- EXERCISE:
Match the word "JArr". Return each line of the data below where it appears.

DATASET ENTRIES Start Marker

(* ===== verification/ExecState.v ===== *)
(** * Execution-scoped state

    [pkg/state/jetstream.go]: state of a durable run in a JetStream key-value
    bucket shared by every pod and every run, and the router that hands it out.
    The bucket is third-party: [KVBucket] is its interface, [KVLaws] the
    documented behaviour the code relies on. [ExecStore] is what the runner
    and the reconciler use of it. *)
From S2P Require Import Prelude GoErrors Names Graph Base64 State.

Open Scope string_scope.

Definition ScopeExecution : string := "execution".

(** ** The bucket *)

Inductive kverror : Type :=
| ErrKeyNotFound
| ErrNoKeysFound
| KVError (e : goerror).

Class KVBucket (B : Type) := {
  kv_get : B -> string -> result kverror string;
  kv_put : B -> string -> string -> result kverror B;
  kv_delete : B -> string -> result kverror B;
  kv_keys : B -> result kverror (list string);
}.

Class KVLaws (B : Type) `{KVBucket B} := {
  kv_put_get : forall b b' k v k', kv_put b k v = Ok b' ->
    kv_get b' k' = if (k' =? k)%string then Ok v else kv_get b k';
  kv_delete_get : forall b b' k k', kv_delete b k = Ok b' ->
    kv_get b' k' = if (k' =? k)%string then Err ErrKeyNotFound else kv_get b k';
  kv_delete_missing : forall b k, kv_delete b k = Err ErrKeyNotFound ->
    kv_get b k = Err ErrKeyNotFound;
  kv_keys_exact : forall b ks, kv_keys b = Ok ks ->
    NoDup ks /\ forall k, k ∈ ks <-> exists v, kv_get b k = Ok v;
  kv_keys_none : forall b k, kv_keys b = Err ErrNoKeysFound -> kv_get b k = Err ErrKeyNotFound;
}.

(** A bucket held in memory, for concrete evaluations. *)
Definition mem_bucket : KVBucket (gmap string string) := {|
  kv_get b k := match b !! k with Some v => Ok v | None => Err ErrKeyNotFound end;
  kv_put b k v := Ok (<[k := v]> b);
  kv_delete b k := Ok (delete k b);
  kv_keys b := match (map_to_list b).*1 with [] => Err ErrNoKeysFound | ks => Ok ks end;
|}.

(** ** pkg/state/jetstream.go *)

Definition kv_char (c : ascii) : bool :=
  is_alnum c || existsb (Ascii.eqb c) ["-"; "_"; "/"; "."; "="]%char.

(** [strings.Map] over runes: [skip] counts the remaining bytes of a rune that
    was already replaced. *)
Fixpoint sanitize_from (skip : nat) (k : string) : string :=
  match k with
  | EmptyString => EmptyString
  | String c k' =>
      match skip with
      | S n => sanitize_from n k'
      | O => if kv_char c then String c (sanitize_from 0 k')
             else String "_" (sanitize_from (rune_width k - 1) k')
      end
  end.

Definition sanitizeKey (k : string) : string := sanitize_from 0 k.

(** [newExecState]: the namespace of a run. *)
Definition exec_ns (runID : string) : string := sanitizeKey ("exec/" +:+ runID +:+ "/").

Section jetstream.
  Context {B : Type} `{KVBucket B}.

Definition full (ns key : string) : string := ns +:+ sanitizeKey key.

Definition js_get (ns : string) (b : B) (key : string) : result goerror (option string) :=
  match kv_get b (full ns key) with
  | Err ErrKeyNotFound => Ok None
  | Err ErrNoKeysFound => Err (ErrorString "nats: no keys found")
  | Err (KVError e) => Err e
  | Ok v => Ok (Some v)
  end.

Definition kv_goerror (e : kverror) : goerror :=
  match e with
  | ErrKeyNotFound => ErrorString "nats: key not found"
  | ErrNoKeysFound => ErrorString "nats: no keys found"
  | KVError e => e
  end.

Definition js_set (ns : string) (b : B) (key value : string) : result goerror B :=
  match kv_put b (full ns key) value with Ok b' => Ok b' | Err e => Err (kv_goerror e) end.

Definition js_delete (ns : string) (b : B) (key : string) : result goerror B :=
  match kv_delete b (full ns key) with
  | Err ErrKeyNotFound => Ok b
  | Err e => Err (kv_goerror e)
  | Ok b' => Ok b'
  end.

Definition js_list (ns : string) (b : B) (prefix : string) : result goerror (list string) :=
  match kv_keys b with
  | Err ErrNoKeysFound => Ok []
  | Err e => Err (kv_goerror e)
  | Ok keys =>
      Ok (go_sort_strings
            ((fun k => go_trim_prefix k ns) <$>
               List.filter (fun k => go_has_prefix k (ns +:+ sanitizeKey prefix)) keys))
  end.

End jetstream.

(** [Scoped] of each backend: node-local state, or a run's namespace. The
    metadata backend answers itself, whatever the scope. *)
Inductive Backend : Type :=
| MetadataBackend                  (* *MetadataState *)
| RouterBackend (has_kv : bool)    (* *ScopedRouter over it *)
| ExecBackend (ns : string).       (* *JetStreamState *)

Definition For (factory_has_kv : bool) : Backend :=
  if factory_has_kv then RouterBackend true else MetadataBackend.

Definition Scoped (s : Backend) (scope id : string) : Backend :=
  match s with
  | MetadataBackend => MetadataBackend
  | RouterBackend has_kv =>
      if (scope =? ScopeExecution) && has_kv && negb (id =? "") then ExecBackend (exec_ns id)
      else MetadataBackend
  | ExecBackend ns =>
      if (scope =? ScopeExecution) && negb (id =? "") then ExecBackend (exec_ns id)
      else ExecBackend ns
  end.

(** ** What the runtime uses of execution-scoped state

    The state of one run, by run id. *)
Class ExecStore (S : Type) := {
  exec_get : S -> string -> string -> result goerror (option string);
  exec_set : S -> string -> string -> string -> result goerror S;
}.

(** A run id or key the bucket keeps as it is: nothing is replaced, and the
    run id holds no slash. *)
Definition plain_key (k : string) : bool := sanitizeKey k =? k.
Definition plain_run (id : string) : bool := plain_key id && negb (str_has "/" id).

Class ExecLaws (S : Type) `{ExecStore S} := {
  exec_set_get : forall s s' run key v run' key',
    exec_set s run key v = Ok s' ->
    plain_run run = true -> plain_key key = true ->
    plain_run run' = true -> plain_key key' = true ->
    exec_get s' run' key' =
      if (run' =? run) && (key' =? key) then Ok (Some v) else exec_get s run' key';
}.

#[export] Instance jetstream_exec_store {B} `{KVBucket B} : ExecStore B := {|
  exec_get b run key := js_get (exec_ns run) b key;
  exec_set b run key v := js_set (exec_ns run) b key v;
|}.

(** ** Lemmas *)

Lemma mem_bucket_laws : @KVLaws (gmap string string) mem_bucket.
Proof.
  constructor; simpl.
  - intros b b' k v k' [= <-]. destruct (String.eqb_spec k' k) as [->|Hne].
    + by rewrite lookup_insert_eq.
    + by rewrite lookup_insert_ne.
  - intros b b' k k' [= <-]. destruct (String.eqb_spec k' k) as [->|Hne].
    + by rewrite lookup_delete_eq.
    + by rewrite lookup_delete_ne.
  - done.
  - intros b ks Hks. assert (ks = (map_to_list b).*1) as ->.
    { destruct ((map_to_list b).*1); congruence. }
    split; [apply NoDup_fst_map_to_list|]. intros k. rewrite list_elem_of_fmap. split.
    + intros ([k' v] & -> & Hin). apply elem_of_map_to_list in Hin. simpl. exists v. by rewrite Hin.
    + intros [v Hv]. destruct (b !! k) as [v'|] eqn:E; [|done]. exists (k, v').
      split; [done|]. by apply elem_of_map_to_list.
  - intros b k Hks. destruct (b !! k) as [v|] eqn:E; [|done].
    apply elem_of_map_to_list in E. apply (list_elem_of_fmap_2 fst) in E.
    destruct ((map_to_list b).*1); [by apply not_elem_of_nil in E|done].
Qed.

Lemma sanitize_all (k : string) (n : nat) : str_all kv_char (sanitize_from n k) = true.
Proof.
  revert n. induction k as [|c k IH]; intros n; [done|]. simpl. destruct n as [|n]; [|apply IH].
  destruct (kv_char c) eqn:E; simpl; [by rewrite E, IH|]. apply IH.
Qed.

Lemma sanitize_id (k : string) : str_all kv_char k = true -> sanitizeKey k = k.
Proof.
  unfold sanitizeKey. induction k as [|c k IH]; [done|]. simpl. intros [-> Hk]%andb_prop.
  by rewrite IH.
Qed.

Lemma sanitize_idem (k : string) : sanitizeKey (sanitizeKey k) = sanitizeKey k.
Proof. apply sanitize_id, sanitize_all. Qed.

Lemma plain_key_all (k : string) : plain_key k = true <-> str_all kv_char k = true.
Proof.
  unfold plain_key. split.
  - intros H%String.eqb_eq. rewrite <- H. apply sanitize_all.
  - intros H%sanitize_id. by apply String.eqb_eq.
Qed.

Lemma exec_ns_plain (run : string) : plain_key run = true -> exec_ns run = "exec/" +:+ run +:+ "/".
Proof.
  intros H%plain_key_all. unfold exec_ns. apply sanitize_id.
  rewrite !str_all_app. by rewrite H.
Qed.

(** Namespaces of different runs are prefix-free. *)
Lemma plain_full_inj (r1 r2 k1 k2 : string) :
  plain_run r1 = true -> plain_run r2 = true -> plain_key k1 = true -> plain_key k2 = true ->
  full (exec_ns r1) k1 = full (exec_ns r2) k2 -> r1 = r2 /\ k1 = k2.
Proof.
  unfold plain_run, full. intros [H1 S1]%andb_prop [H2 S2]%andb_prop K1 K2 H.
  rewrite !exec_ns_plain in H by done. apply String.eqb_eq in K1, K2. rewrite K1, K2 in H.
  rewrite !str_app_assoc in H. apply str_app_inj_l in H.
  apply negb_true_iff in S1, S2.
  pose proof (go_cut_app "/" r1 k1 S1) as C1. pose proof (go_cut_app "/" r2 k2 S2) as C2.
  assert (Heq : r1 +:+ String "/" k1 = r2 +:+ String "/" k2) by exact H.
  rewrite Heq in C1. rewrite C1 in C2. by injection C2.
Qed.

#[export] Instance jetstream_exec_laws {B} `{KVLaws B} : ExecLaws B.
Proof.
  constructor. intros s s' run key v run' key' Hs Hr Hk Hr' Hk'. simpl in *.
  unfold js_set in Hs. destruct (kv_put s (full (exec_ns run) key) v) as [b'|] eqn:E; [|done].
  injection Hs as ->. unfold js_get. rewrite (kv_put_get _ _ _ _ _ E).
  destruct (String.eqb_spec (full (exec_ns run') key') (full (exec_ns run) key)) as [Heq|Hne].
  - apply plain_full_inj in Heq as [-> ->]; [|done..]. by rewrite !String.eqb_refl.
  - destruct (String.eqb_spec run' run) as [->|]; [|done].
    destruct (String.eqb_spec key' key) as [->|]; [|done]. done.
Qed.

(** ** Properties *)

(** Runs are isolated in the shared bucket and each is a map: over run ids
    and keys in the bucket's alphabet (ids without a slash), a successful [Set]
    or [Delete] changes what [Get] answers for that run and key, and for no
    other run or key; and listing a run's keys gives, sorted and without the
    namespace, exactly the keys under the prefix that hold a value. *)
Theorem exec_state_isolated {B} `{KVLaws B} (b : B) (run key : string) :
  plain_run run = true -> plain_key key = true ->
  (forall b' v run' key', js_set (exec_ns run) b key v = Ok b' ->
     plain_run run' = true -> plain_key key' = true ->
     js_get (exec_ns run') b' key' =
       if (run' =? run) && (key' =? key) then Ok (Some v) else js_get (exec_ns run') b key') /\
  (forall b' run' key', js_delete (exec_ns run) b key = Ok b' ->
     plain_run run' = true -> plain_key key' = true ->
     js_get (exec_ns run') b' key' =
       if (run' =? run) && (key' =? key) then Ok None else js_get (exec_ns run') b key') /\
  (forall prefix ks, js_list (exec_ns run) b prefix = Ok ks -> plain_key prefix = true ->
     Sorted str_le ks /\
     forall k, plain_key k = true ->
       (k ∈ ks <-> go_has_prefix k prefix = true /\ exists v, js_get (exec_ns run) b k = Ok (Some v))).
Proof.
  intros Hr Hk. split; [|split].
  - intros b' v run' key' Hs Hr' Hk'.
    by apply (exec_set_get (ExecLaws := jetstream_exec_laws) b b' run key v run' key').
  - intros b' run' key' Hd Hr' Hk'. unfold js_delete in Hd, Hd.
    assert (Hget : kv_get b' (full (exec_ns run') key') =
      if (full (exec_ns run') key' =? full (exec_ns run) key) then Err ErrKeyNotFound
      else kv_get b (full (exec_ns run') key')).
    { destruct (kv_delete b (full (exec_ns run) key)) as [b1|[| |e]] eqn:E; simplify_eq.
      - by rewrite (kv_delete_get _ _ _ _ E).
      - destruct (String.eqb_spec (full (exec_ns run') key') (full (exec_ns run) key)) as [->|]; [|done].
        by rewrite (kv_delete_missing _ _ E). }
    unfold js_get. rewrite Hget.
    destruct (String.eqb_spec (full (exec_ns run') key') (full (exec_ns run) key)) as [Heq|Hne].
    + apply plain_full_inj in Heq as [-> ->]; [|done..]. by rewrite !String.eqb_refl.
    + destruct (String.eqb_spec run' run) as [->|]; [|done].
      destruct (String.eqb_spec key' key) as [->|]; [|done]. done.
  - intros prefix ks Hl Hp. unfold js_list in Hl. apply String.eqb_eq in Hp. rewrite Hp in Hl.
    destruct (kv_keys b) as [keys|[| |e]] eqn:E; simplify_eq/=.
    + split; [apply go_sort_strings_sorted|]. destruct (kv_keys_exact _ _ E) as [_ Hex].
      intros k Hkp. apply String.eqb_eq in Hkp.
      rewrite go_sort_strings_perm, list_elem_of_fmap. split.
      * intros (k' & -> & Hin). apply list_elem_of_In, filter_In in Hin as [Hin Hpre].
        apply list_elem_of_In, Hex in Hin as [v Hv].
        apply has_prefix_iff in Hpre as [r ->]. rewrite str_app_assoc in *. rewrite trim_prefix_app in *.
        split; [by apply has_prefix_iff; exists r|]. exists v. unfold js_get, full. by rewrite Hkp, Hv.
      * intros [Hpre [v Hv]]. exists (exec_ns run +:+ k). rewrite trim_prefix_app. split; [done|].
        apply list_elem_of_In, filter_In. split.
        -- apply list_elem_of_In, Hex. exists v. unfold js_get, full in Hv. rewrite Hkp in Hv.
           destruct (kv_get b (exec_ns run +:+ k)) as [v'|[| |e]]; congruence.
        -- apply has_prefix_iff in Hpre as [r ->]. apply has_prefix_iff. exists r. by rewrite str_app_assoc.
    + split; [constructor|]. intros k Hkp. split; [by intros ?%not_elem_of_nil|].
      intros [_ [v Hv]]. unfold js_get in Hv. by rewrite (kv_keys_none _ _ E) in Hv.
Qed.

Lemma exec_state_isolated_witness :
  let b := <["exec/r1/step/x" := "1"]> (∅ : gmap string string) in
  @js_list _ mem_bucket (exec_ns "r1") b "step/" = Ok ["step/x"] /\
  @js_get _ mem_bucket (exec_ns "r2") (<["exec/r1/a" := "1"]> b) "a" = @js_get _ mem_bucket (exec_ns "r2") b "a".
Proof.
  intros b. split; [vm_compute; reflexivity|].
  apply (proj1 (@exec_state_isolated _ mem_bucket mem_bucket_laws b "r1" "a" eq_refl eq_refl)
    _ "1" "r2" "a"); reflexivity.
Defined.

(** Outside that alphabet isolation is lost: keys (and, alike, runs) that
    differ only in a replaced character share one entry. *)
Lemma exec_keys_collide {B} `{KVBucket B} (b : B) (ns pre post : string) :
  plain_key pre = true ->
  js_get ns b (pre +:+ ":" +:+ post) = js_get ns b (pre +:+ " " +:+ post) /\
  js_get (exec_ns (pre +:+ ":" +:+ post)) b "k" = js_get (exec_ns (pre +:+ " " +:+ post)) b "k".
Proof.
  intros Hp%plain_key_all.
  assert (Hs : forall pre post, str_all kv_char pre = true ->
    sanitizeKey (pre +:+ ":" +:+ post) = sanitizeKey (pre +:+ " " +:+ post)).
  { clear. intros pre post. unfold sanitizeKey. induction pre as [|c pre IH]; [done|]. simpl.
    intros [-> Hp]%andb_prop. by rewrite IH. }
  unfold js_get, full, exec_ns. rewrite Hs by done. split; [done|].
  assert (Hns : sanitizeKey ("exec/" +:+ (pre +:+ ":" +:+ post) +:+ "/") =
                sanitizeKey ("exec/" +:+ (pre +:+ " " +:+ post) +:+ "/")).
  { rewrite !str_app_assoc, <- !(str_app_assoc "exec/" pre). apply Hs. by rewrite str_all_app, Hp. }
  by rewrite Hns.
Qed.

DATASET ENTRIES End Marker
DATASET ENTRIES Start Marker

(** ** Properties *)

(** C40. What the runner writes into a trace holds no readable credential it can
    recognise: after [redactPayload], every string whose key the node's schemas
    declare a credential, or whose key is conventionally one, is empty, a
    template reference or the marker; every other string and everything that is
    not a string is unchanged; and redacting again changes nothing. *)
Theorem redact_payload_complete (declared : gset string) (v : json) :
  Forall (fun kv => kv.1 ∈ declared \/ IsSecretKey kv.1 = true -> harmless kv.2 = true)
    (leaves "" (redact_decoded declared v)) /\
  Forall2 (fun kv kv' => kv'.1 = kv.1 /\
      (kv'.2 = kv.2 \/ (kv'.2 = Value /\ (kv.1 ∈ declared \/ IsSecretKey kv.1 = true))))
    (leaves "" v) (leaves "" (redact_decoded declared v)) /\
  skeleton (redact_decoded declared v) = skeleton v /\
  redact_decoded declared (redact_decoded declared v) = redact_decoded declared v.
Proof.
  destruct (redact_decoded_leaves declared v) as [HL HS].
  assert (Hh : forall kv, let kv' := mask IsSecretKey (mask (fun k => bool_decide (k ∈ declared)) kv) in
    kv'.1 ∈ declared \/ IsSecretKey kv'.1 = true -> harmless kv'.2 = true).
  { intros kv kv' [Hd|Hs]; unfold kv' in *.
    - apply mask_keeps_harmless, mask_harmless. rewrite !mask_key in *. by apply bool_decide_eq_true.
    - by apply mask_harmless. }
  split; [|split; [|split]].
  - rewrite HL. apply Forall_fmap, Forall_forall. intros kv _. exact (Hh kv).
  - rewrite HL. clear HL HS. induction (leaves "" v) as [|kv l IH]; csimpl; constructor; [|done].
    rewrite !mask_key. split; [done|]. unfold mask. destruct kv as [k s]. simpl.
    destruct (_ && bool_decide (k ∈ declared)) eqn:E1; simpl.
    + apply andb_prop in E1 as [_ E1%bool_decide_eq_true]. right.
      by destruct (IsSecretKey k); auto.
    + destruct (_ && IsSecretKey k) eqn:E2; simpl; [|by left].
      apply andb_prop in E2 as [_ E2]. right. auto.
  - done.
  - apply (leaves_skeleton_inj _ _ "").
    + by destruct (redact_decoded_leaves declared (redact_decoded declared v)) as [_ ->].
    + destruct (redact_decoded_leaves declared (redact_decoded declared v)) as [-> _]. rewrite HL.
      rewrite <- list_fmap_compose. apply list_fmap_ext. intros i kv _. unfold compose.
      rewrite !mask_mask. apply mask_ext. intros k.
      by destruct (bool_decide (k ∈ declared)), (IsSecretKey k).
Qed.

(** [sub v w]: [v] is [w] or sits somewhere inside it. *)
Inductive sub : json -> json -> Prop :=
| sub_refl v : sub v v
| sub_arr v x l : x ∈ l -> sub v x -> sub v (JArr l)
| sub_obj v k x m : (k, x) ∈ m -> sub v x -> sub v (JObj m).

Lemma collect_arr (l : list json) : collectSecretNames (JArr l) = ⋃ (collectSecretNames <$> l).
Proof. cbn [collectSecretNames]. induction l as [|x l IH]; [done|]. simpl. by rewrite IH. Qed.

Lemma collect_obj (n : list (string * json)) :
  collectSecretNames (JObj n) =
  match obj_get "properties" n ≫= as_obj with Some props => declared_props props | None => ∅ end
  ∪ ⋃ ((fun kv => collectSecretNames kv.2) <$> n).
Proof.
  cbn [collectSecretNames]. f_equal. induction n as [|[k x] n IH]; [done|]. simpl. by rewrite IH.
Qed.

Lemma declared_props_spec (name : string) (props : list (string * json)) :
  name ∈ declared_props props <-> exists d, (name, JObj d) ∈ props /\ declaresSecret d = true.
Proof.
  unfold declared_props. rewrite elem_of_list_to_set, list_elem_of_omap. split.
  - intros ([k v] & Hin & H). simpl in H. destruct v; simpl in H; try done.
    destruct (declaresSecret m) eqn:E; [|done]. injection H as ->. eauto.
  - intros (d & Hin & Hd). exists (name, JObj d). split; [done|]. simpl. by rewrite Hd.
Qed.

DATASET ENTRIES End Marker

- RESULT OF THIS EXERCISE:
| sub_arr v x l : x ∈ l -> sub v x -> sub v (JArr l)
Lemma collect_arr (l : list json) : collectSecretNames (JArr l) = ⋃ (collectSecretNames <$> l).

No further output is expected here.